I know now that ‘The Daemon’ is in charge. The daemon is the ancient Greek concept of our genius- that outer entity that is half responsible for our creative work. As Elizabeth Gilbert shares so brilliantly in her TED talk on ‘your elusive creative genius’, we are not solely responsible for our creativity- our job is to just show up at the desk, in the studio, wherever we do our work. The Genius’ job is to provide, well, the genius. We must put the work in, we must ask the questions, we must agonize over the problem at hand. And once we come to that frustratingly terrible impasse, that point at which we often give up in frustration- that is the moment the call goes out. My yoga instructor told me last week that you are not really ‘in the pose’ until you are ready to come out of it. Right? The Genius is just like that. It’s when we are calling it a day that the real work has been done.

I once heard a lovely story about Monet. It was said that he had a spot in his garden where his neighbor would often see him sitting in the sunshine, doing nothing. ‘Ah, the life of a painter- all work!’ joked the neighbor. ‘Indeed’ said Monet, ‘when I sit here, you are watching me work. When I paint- that is the easy part.’ When we are inspired- filled with the spirit of the thing- it takes us over and it moves us. There is no thinking, just doing, and we rarely have doubt concerning what is to be done. Beautiful clarity, flow and fitting of things together.

When your daemon is doing its thing, however; offering no resistance is the key to one’s sanity. It is best to just ‘drift, wait and obey’.  This was Rudyard Kipling’s mantra and was also successfully used by Harold Arlen, the famous Hollywood composer, who  seemed to have brilliant song lyrics just fall into his lap. How did he do it? ‘I drift, wait and obey.’ Like Monet, and all creatives, he had agonized over the problem at hand, tried to come up with his own brand of amazing, but just couldn’t get it. Then…he let it go. Went for a drive with his wife as the story goes. Suddenly he was scribbling away like a maniac in the car, the words for Somewhere Over the Rainbow appearing in dazzling perfection for The Wizard of Oz.

Allow for this drifting. Be patient with waiting. It’s hard for me today, I want to be busy. I want to feel ‘productive’.  However, I know better than to fight it. I know better than to help the butterfly out of the cocoon. This birth must happen on its own terms, in its own time. Will it be stunning? Amazing? Fireworks of brilliance? Who knows? Far more likely scenario: a subtle revelation of something incredibly obvious that has finally moved from my head to my heart – a slow burning thing that will change my life from the inside out.

I put my pens and paper away today. I will do as Kipling did- take a walk in the lush Sussex countryside  snow covered suburbs – and be at peace with the process. My process. I welcome the help; glad the Muse has shown up as anticipated. I call, she comes. That’s the job of a genius after all. It is helpful to know this now, to know that I must watch and wait. Many times over the years, I have given up in frustration, only to stay closed as the many signs appeared that were to guide me to my next adventure. I called, The Genius showed up- and I missed it, cursing her lack of attention.
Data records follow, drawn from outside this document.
Definition code (c : ascii) : N := N_of_ascii c.
Definition chr (n : N) : string := String (ascii_of_N n) EmptyString.

Definition dquote : string := chr 34.
Definition backslash : string := chr 92.

Definition hex_digit (n : N) : string :=
  chr (if (n <? 10)%N then 48 + n else 87 + n)%N.

Definition hex_value (c : ascii) : option N :=
  let n := code c in
  if ((48 <=? n) && (n <=? 57))%N then Some (n - 48)%N
  else if ((97 <=? n) && (n <=? 102))%N then Some (n - 87)%N
  else if ((65 <=? n) && (n <=? 70))%N then Some (n - 55)%N
  else None.

Definition escape_char (c : ascii) : string :=
  let n := code c in
  if (n =? 34)%N then backslash +:+ dquote
  else if (n =? 92)%N then backslash +:+ backslash
  else if (n =? 8)%N then backslash +:+ "b"
  else if (n =? 9)%N then backslash +:+ "t"
  else if (n =? 10)%N then backslash +:+ "n"
  else if (n =? 12)%N then backslash +:+ "f"
  else if (n =? 13)%N then backslash +:+ "r"
  else if (n <? 32)%N then backslash +:+ "u00" +:+ hex_digit (n / 16) +:+ hex_digit (n mod 16)
  else String c EmptyString.

Fixpoint escape (s : string) : string :=
  match s with
  | EmptyString => EmptyString
  | String c s' => escape_char c +:+ escape s'
  end.

Definition quote (s : string) : string := dquote +:+ escape s +:+ dquote.

Definition stringify_todo (t : Todo) : string :=
  "{" +:+ quote "id" +:+ ":" +:+ quote (todo_id t) +:+ "," +:+
  quote "text" +:+ ":" +:+ quote (todo_text t) +:+ "," +:+
  quote "completed" +:+ ":" +:+ (if todo_completed t then "true" else "false") +:+
  match todo_createdAt t with
  | Some d => "," +:+ quote "createdAt" +:+ ":" +:+ quote d
  | None => EmptyString
  end +:+ "}".

Fixpoint join (sep : string) (l : list string) : string :=
  match l with
  | [] => EmptyString
  | [x] => x
  | x :: l' => x +:+ sep +:+ join sep l'
  end.

Definition stringify (l : list Todo) : string :=
  "[" +:+ join "," (map stringify_todo l) +:+ "]".

Definition is_ws (c : ascii) : bool :=
  let n := code c in
  ((n =? 32) || (n =? 9) || (n =? 10) || (n =? 13))%N.

Fixpoint skip_ws (s : string) : string :=
  match s with
  | String c s' => if is_ws c then skip_ws s' else s
  | EmptyString => EmptyString
  end.

(** The characters after an opening quote, up to the closing one. *)
Fixpoint parse_chars (s : string) (acc : string) : option (string * string) :=
  match s with
  | EmptyString => None
  | String c s' =>
      let n := code c in
      if (n =? 34)%N then Some (String.rev acc, s')
      else if (n <? 32)%N then None
      else if (n =? 92)%N then
        match s' with
        | String e s'' =>
            let plain (k : N) := parse_chars s'' (String (ascii_of_N k) acc) in
            match code e with
            | 34 => plain 34 | 92 => plain 92 | 47 => plain 47
            | 98 => plain 8 | 102 => plain 12 | 110 => plain 10
            | 114 => plain 13 | 116 => plain 9
            | 117 =>
                match s'' with
                | String h1 (String h2 (String h3 (String h4 rest))) =>
                    match hex_value h1, hex_value h2, hex_value h3, hex_value h4 with
                    | Some 0, Some 0, Some a, Some b =>
                        parse_chars rest (String (ascii_of_N (16 * a + b)) acc)
                    | _, _, _, _ => None
                    end
                | _ => None
                end
            | _ => None
            end%N
        | EmptyString => None
        end
      else parse_chars s' (String c acc)
  end.

Definition is_num_char (c : ascii) : bool :=
  let n := code c in
  (((48 <=? n) && (n <=? 57)) || (n =? 45) || (n =? 43) || (n =? 46)
   || (n =? 101) || (n =? 69))%N.

Fixpoint span_num (s : string) (acc : string) : string * string :=
  match s with
  | String c s' => if is_num_char c then span_num s' (String c acc) else (String.rev acc, s)
  | EmptyString => (String.rev acc, EmptyString)
  end.

Definition literal (lit : string) (v : Json) (s : string) : option (Json * string) :=
  if String.prefix lit s
  then Some (v, String.substring (String.length lit) (String.length s) s)
  else None.

Fixpoint parse_value (fuel : nat) (s : string) : option (Json * string) :=
  match fuel with
  | O => None
  | S fuel =>
      match skip_ws s with
      | EmptyString => None
      | String c r as s0 =>
          match code c with
          | 34 => '(str, r') ← parse_chars r EmptyString; Some (JStr str, r')
          | 91 =>
              match skip_ws r with
              | String "]" r' => Some (JArr [], r')
              | _ => parse_elements fuel r []
              end
          | 123 =>
              match skip_ws r with
              | String "}" r' => Some (JObj [], r')
              | _ => parse_members fuel r []
              end
          | 116 => literal "true" (JBool true) s0
          | 102 => literal "false" (JBool false) s0
          | 110 => literal "null" JNull s0
          | _ =>
              if is_num_char c
              then let '(d, r') := span_num s0 EmptyString in Some (JNum d, r')
              else None
          end%N
      end
  end
with parse_elements (fuel : nat) (s : string) (acc : list Json)
    : option (Json * string) :=
  match fuel with
  | O => None
  | S fuel =>
      '(v, r) ← parse_value fuel s;
      match skip_ws r with
      | String "," r' => parse_elements fuel r' (v :: acc)
      | String "]" r' => Some (JArr (reverse (v :: acc)), r')
      | _ => None
      end
  end
with parse_members (fuel : nat) (s : string) (acc : list (string * Json))
    : option (Json * string) :=
  match fuel with
  | O => None
  | S fuel =>
      match skip_ws s with
      | String c r =>
          if (code c =? 34)%N then
            '(k, r1) ← parse_chars r EmptyString;
            match skip_ws r1 with
            | String ":" r2 =>
                '(v, r3) ← parse_value fuel r2;
                match skip_ws r3 with
                | String "," r' => parse_members fuel r' ((k, v) :: acc)
                | String "}" r' => Some (JObj (reverse ((k, v) :: acc)), r')
                | _ => None
                end
            | _ => None
            end
          else None
      | EmptyString => None
      end
  end.

Definition parse_json (s : string) : option Json :=
  '(v, r) ← parse_value (2 * String.length s + 2) s;
  match skip_ws r with
  | EmptyString => Some v
  | _ => None
  end.

Fixpoint member (k : string) (ms : list (string * Json)) : option Json :=
  match ms with
  | [] => None
  | (k', v) :: ms' => if String.eqb k k' then Some v else member k ms'
  end.

Definition todo_of_json (j : Json) : option Todo :=
  match j with
  | JObj ms =>
      match member "id" ms, member "text" ms, member "completed" ms with
      | Some (JStr i), Some (JStr t), Some (JBool c) =>
          match member "createdAt" ms with
          | None => Some (mkTodo i t c None)
          | Some (JStr d) => Some (mkTodo i t c (Some d))
          | Some _ => None
          end
      | _, _, _ => None
      end
  | _ => None
  end.

Definition parse (s : string) : option (list Todo) :=
  j ← parse_json s;
  match j with
  | JArr l => mapM todo_of_json l
  | _ => None
  end.

(** [String.prototype.trim] on ASCII white space. *)
Definition is_space (c : ascii) : bool :=
  let n := code c in
  ((n =? 32) || ((9 <=? n) && (n <=? 13)))%N.

Fixpoint trimStart (s : string) : string :=
  match s with
  | String c s' => if is_space c then trimStart s' else s
  | EmptyString => EmptyString
  end.

Definition trim (s : string) : string :=
  String.rev (trimStart (String.rev (trimStart s))).

(** [Date.prototype.toISOString] for a time in milliseconds since the epoch. *)
Definition pad (width : nat) (n : N) : string :=
  let d := pretty n in
  String.string_of_list_ascii (replicate (width - String.length d) "0"%char) +:+ d.

Definition civil_from_days (days : N) : N * N * N :=
  (let z := days + 719468 in
   let era := z / 146097 in
   let doe := z mod 146097 in
   let yoe := (doe - doe / 1460 + doe / 36524 - doe / 146096) / 365 in
   let doy := doe - (365 * yoe + yoe / 4 - yoe / 100) in
   let mp := (5 * doy + 2) / 153 in
   let d := doy - (153 * mp + 2) / 5 + 1 in
   let m := if mp <? 10 then mp + 3 else mp - 9 in
   let y := yoe + era * 400 in
   (if m <=? 2 then y + 1 else y, m, d))%N.

Definition ms_per_day : N := 86400000.

Definition toISOString (ms : N) : string :=
  let '(y, m, d) := civil_from_days (ms / ms_per_day)%N in
  let t := (ms mod ms_per_day)%N in
  pad 4 y +:+ "-" +:+ pad 2 m +:+ "-" +:+ pad 2 d +:+ "T" +:+
  pad 2 (t / 3600000)%N +:+ ":" +:+ pad 2 (t / 60000 mod 60)%N +:+ ":" +:+
  pad 2 (t / 1000 mod 60)%N +:+ "." +:+ pad 3 (t mod 1000)%N +:+ "Z".

Definition runtime : Runtime := {|
  JSON_stringify := stringify;
  JSON_parse := parse;
  String_trim := trim;
  Date_toISOString := toISOString;
|}.

End Reference.

(** ** Observing executions *)

(** The listener invocations made between two worlds of one execution. *)
Definition calls_since (w w' : World) : list Listener :=
  drop (length (calls w)) (calls w').

Definition times_called (l : Listener) (cs : list Listener) : nat :=
  length (filter (λ x, x = l) cs).

(** The operations a client can perform on a store, and their execution. *)
Inductive StoreOp :=
| OpSubscribe (l : Listener)
| OpUnsubscribe (l : Listener)
| OpGetSnapshot
| OpUpdateTodos (newTodos : JsArray).

Definition is_write (op : StoreOp) : bool :=
  match op with OpUpdateTodos _ => true | _ => false end.

Definition resubscribes (l : Listener) (op : StoreOp) : bool :=
  match op with
  | OpSubscribe l' => bool_decide (l' = l)
  | _ => false
  end.

Definition store_op `{Runtime} (op : StoreOp) (s : Store) : M Store :=
  match op with
  | OpSubscribe l => ret (subscribe l s)
  | OpUnsubscribe l => ret (unsubscribe l s)
  | OpGetSnapshot => let _ := getSnapshot s in ret s
  | OpUpdateTodos newTodos => updateTodos newTodos s
  end.

Fixpoint store_ops `{Runtime} (ops : list StoreOp) (s : Store) : M Store :=
  match ops with
  | [] => ret s
  | op :: ops' => let! s := store_op op s in store_ops ops' s
  end.

(** An item is speculative when its id starts with "temp-" (the test the
    statistics of [App] use). *)
Definition speculative (t : Todo) : bool := String.prefix "temp-" (todo_id t).

Definition durable (l : list Todo) : Prop := Forall (λ t, speculative t = false) l.

(** The array a suspended handler closes over. *)
Definition captured (p : Pending) : JsArray :=
  match p with
  | AddPending storedTodos _ _ => storedTodos
  | TogglePending original _ => original
  | DeletePending original _ => original
  | UpdatePending original _ _ => original
  end.

(** Whatever is under the key "todos" is the serialisation of a list
    without speculative items. *)
Definition storage_durable `{Runtime} (ls : gmap string string) : Prop :=
  ∀ stored, ls !! "todos" = Some stored →
            ∃ l, stored = JSON_stringify l ∧ durable l.

(** No speculative item in the store, in what the calls in flight may
    still write, or in durable storage. *)
Definition no_speculative `{Runtime} (a : App) (w : World) : Prop :=
  durable (elems (getSnapshot (todoStore a)))
  ∧ Forall (λ p, durable (elems (captured p))) (inflight a)
  ∧ storage_durable (localStorage w).

(** The mutations and the pure list transformation of each, in the words
    of the specification: append the confirmed item; flip [completed] of
    the matching id; remove the matching id; replace [text] of the matching
    id. *)
Inductive Mutation :=
| MAdd (confirmed : Todo)
| MToggle (id : string)
| MDelete (id : string)
| MUpdate (id newText : string).

Definition transform (m : Mutation) (l : list Todo) : list Todo :=
  match m with
  | MAdd confirmed => l ++ [confirmed]
  | MToggle id =>
      map (λ t, if String.eqb (todo_id t) id
                then mkTodo (todo_id t) (todo_text t) (negb (todo_completed t))
                            (todo_createdAt t)
                else t) l
  | MDelete id => List.filter (λ t, negb (String.eqb (todo_id t) id)) l
  | MUpdate id newText =>
      map (λ t, if String.eqb (todo_id t) id
                then mkTodo (todo_id t) newText (todo_completed t) (todo_createdAt t)
                else t) l
  end.

Definition transform_all (ms : list Mutation) (l : list Todo) : list Todo :=
  fold_left (λ l m, transform m l) ms l.

(** What the user asks for, the event that issues it, how long the remote
    call takes, and the mutation it stands for when the call is issued at
    time [now] and is the only one in flight. *)
Inductive Request :=
| ReqAdd (text : string)
| ReqToggle (id : string)
| ReqDelete (id : string)
| ReqUpdate (id newText : string).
But she is my other half, for better or for worse, in sickness, and health; my ancient partner in creativity and life. Maybe I’ll light a candle to honor her coming – or burn some incense. I think she’d appreciate this more than a plate of cookies with milk, the typical offering for quasi-real people who magically enter the house bearing gifts. It’s comforting to know my work is done and I can have open mind rather than obsessive mind. I can allow time to work on my breathing and create the necessary inner space for transformation.

I wonder who you are?!

19 Jan

I wonder who you are?!

‘I am an artist.’ ‘I’m a dentist.’ ‘I’m a grad student.’ ‘I’m a raging lunatic.’

Standard answers that indicate our affiliations: (‘I’m a Spartans fan’, I’m a Christian, I’m a Democrat ) our jobs (‘I’m a mother’, ‘I’m a dentist’) or other identities we hold dear. So dear they’ve become us; define us. (I’m an American, I’m French) We add qualities: ‘Yes, but- I’m also a creative, an intellectual, a foodie, a student.’ We go to great lengths to separate ourselves from each other, to become distinct, with a cluster of talents, preferences, titles, accessories and addresses that cost us most of our time, energy and money. The price of our individuality. Our identity, names, bank accounts. diplomas and fancy cars are important. They are just not all – important.

Underneath this artisanal, hand-crafted persona lies a vast and relatively under- explored commonality that has no name, no preference, no identity other than it is, and somehow; we are part of that. We are a plurality – a enormous wave/web of conscious humanity inhabiting this world together, at this exact moment.  Despite all our careful differences, we have the exact same journey. One day we are here – and one day, we will take our exit.

How much more helpful, healing and unifying would it be if we allowed ourselves to also have the big conversations – the explorations that most often start with ‘I wonder’ and end with “I don’t know.” Telling the stories of  life and death – allowing for everything that happens in between – is a most human behavior, having served our species well for millions of years. These conversations quickly place us on the same level;  in the same boat, part of something much larger than just one of us and our 70 -odd years of life. We have learned to have our conversations not from a place of awe and wonder, but in the hopes that the answers will further define us. Further us as individuals. We swap quality for quantity; curiosity with certainty. We no longer know ourselves; yet we try to define each other.

To define: 1) state or describe exactly the nature, scope, or meaning of. 2) mark out the boundary or limits of.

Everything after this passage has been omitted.